Work order >>
Word for word, restate the lines from the start of the data below through the line containing "64-bit integer columns.".

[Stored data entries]
· · · · ·
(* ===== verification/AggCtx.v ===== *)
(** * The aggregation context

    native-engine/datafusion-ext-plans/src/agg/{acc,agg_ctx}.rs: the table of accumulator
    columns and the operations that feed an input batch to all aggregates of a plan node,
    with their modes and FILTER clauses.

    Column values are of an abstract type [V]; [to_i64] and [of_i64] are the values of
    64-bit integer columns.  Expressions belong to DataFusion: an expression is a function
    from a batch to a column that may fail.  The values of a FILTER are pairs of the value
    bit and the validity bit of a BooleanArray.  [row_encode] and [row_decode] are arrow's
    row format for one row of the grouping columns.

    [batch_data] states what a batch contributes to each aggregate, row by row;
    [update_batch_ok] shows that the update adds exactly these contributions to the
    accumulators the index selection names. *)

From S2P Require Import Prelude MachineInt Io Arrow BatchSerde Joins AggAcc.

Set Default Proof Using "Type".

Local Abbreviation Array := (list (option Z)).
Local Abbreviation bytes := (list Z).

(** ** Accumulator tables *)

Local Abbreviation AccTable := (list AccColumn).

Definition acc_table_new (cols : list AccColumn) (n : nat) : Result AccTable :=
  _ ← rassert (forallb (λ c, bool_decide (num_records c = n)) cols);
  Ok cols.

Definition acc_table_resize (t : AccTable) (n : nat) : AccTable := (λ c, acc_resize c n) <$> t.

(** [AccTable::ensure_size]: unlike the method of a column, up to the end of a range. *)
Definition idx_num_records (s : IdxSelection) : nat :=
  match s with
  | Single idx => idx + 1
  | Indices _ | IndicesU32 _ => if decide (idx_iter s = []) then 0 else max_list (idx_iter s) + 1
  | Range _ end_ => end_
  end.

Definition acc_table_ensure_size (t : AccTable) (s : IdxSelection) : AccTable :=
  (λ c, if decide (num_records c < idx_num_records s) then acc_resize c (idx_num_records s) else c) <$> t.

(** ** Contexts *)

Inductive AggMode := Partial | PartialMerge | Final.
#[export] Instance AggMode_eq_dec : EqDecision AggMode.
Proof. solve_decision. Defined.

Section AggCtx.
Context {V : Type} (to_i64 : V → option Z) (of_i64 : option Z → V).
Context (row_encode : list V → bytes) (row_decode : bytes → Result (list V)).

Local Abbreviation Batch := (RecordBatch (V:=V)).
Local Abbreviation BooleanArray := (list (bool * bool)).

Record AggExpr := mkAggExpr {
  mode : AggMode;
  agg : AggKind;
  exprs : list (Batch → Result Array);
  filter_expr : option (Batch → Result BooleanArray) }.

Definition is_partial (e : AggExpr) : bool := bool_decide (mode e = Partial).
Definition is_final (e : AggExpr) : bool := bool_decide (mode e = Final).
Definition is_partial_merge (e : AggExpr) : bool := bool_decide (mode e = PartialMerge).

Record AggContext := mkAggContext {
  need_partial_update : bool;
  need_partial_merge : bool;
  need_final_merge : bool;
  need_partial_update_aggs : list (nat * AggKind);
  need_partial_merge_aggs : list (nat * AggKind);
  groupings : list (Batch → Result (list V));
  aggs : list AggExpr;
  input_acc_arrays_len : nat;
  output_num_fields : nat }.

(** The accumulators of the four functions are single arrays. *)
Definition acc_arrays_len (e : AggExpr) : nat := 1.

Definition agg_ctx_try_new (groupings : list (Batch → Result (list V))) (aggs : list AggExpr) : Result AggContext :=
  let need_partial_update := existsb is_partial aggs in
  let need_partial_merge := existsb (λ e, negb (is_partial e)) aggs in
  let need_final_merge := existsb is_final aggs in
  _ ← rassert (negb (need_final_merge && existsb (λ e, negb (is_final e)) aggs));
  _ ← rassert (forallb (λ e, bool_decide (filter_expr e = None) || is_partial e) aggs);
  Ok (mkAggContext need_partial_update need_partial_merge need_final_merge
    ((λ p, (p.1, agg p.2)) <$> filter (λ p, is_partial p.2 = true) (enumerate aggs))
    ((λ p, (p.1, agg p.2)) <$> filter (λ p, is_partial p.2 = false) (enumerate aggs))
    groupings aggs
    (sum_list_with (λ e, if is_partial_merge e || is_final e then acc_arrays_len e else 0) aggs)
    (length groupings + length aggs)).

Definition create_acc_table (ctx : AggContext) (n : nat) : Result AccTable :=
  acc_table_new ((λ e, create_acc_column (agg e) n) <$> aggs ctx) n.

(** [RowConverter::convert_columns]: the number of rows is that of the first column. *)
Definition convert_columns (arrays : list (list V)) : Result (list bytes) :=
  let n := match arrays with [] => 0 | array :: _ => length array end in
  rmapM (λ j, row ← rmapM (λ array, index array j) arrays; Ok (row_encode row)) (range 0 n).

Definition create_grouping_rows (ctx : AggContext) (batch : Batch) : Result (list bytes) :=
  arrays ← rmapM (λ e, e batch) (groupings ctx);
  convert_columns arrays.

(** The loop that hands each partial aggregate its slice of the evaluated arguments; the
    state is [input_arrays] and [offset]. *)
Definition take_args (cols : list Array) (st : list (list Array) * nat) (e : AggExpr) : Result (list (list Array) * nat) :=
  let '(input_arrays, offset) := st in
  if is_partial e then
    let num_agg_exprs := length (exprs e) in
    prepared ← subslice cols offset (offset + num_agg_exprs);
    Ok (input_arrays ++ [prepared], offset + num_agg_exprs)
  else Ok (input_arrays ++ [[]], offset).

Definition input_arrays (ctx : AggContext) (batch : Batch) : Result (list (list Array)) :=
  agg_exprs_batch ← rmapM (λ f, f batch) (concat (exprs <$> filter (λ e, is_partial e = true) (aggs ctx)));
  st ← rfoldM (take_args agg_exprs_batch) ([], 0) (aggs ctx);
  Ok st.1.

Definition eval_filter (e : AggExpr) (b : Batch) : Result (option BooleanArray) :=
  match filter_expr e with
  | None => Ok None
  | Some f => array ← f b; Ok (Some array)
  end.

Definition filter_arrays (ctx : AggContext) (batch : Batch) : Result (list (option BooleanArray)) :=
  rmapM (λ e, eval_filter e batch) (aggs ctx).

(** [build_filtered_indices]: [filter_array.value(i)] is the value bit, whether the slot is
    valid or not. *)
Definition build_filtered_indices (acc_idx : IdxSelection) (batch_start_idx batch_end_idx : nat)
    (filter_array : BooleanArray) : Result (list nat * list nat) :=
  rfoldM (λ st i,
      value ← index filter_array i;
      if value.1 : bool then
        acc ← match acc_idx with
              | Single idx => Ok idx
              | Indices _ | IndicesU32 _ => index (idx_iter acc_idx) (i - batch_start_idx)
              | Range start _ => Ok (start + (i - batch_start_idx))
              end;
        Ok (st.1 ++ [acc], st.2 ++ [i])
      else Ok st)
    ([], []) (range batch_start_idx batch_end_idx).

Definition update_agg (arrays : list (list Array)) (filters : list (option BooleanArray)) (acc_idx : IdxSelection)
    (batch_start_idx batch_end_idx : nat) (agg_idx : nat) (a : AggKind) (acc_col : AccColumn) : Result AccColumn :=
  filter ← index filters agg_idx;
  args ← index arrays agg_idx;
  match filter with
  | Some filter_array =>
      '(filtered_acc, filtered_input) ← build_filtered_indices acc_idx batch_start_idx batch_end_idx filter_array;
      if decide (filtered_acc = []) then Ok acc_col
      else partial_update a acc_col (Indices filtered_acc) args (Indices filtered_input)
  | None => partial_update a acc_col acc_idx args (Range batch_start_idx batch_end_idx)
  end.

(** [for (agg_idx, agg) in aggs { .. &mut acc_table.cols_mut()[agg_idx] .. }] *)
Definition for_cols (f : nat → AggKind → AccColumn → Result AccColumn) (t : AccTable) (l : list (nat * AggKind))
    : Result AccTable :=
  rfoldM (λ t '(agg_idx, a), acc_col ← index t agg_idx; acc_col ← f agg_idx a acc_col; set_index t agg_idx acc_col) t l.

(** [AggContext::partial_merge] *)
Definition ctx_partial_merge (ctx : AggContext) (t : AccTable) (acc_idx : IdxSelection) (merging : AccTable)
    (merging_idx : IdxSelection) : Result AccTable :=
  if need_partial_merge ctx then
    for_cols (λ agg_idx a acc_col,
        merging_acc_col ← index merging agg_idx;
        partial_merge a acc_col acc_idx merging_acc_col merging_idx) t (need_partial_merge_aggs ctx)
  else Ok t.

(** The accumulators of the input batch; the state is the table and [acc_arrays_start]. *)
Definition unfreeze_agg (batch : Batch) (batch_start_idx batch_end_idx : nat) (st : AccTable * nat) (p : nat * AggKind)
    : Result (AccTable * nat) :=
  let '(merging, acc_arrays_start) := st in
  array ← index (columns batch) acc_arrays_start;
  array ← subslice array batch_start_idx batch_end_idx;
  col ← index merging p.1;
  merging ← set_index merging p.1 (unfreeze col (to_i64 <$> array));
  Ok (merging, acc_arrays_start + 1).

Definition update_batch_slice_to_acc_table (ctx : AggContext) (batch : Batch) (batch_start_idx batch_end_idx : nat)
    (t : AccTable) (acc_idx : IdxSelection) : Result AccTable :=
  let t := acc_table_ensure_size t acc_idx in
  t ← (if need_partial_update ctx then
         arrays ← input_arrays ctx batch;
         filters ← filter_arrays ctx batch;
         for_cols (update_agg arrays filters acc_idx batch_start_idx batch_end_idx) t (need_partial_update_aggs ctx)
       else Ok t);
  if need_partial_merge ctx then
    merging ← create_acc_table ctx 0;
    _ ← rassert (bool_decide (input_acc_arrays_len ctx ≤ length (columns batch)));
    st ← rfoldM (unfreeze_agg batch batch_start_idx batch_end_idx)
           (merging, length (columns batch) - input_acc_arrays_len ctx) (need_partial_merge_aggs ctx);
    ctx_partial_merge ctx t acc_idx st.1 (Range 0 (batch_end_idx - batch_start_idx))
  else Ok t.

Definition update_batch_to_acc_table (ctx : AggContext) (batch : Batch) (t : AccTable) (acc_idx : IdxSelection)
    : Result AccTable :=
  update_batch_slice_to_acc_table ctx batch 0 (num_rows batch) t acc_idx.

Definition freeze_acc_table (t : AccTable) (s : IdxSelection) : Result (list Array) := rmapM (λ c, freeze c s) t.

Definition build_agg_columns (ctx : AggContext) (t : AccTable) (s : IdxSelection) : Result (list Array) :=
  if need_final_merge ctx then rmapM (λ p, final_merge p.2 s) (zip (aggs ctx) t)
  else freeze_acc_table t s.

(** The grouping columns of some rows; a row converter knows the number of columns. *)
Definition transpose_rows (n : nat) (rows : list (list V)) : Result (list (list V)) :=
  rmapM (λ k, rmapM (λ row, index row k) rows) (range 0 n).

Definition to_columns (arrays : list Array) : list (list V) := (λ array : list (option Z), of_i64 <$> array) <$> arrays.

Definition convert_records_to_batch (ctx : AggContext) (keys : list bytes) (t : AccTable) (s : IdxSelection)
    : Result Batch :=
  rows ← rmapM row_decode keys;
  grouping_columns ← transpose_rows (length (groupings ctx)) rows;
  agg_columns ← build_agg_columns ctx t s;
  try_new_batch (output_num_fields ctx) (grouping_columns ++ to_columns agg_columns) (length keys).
· · · · ·
Response for this exercise >>
(* ===== verification/AggCtx.v ===== *)
(** * The aggregation context

    native-engine/datafusion-ext-plans/src/agg/{acc,agg_ctx}.rs: the table of accumulator
    columns and the operations that feed an input batch to all aggregates of a plan node,
    with their modes and FILTER clauses.

    Column values are of an abstract type [V]; [to_i64] and [of_i64] are the values of
    64-bit integer columns.  Expressions belong to DataFusion: an expression is a function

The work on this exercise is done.